◆ WORK INSTRUCTION ◆
Would you retype, word for word, the line with "lookup_insert_eq. by eexists." and every line after it through the end of the records below?

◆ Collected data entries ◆
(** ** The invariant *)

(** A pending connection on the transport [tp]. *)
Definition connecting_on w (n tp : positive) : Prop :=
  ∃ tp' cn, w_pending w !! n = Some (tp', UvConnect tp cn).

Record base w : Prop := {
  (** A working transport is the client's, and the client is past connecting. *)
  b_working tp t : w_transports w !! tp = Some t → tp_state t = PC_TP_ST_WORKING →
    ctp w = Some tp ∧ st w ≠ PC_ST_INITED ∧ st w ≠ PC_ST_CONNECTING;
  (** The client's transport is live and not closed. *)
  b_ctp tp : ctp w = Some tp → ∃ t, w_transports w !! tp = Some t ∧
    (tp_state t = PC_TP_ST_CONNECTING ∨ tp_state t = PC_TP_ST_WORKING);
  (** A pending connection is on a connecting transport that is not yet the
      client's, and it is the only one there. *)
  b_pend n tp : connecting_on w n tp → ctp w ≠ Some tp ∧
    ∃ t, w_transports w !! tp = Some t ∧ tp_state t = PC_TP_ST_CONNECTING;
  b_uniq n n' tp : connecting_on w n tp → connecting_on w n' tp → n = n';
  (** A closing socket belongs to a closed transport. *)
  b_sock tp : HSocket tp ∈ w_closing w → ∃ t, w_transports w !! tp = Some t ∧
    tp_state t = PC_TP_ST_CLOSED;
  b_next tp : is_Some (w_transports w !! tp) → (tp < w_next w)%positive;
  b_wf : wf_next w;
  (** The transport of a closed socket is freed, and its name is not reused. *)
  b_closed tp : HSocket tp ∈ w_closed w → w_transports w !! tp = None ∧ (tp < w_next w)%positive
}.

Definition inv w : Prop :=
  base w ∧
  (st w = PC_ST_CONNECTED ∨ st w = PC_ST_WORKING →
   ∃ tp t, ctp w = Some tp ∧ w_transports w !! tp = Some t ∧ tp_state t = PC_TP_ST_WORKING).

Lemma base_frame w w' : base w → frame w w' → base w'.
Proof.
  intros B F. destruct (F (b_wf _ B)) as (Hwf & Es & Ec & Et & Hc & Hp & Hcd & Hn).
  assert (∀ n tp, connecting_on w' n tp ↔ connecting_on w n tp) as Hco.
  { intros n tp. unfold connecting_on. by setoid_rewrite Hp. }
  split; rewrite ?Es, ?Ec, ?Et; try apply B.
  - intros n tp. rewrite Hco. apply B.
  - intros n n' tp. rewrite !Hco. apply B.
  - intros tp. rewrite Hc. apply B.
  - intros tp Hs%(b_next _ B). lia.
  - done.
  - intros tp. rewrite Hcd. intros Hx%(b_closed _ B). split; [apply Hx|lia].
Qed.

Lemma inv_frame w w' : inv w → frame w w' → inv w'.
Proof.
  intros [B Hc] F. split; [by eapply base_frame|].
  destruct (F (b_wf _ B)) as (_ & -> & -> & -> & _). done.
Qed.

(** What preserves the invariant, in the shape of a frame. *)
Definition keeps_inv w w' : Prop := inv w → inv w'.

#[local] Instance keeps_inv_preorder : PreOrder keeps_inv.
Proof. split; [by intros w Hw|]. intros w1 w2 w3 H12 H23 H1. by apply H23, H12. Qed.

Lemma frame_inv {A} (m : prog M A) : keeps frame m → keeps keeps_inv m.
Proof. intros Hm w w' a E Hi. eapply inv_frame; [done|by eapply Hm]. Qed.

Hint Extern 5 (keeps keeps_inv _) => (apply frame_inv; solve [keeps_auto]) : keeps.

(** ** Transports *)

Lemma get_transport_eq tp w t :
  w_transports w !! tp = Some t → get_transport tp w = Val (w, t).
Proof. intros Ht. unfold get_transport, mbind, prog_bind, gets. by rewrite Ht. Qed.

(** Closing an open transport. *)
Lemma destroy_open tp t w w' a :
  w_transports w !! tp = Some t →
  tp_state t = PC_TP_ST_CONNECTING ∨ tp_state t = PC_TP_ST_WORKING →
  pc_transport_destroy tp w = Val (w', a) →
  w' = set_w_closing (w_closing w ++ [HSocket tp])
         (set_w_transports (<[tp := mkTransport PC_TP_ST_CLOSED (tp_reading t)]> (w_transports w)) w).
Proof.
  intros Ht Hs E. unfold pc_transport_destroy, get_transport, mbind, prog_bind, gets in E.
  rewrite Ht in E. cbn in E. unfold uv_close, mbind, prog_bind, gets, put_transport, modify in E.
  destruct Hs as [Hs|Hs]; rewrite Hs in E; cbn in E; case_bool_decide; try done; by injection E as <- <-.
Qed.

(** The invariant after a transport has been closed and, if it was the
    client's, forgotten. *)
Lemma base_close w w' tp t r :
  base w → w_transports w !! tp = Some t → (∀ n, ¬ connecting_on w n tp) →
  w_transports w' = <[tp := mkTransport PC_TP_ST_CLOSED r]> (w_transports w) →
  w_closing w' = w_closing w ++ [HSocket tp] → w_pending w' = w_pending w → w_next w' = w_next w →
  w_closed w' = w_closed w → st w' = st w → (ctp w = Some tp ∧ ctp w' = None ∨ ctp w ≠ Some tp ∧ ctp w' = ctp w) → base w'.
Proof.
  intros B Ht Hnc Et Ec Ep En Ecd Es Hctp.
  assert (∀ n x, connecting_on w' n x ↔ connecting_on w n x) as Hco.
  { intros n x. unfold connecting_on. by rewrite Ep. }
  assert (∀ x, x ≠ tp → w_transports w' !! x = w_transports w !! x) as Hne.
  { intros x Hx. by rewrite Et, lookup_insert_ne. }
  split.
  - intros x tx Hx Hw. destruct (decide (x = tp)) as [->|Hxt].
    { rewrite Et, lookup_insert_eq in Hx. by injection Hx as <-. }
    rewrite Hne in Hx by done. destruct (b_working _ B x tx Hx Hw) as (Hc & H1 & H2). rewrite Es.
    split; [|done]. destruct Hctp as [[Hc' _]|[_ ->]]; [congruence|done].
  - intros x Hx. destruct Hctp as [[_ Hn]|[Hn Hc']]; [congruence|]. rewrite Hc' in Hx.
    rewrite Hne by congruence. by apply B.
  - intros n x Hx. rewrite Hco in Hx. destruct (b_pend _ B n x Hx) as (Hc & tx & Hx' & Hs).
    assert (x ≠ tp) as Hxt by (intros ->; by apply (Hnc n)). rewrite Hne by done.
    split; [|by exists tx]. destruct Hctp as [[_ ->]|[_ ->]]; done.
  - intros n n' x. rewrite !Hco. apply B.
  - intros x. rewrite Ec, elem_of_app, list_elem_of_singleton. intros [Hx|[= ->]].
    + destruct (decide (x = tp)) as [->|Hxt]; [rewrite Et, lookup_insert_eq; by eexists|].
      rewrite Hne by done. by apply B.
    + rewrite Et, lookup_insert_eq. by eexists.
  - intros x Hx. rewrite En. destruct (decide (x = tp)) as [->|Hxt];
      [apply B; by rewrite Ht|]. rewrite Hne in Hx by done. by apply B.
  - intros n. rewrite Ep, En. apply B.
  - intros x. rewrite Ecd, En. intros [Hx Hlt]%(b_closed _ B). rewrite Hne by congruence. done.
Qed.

◆ REPLY TO THE EXERCISE ◆
    + rewrite Et, lookup_insert_eq. by eexists.
  - intros x Hx. rewrite En. destruct (decide (x = tp)) as [->|Hxt];
      [apply B; by rewrite Ht|]. rewrite Hne in Hx by done. by apply B.
  - intros n. rewrite Ep, En. apply B.
  - intros x. rewrite Ecd, En. intros [Hx Hlt]%(b_closed _ B). rewrite Hne by congruence. done.
Qed.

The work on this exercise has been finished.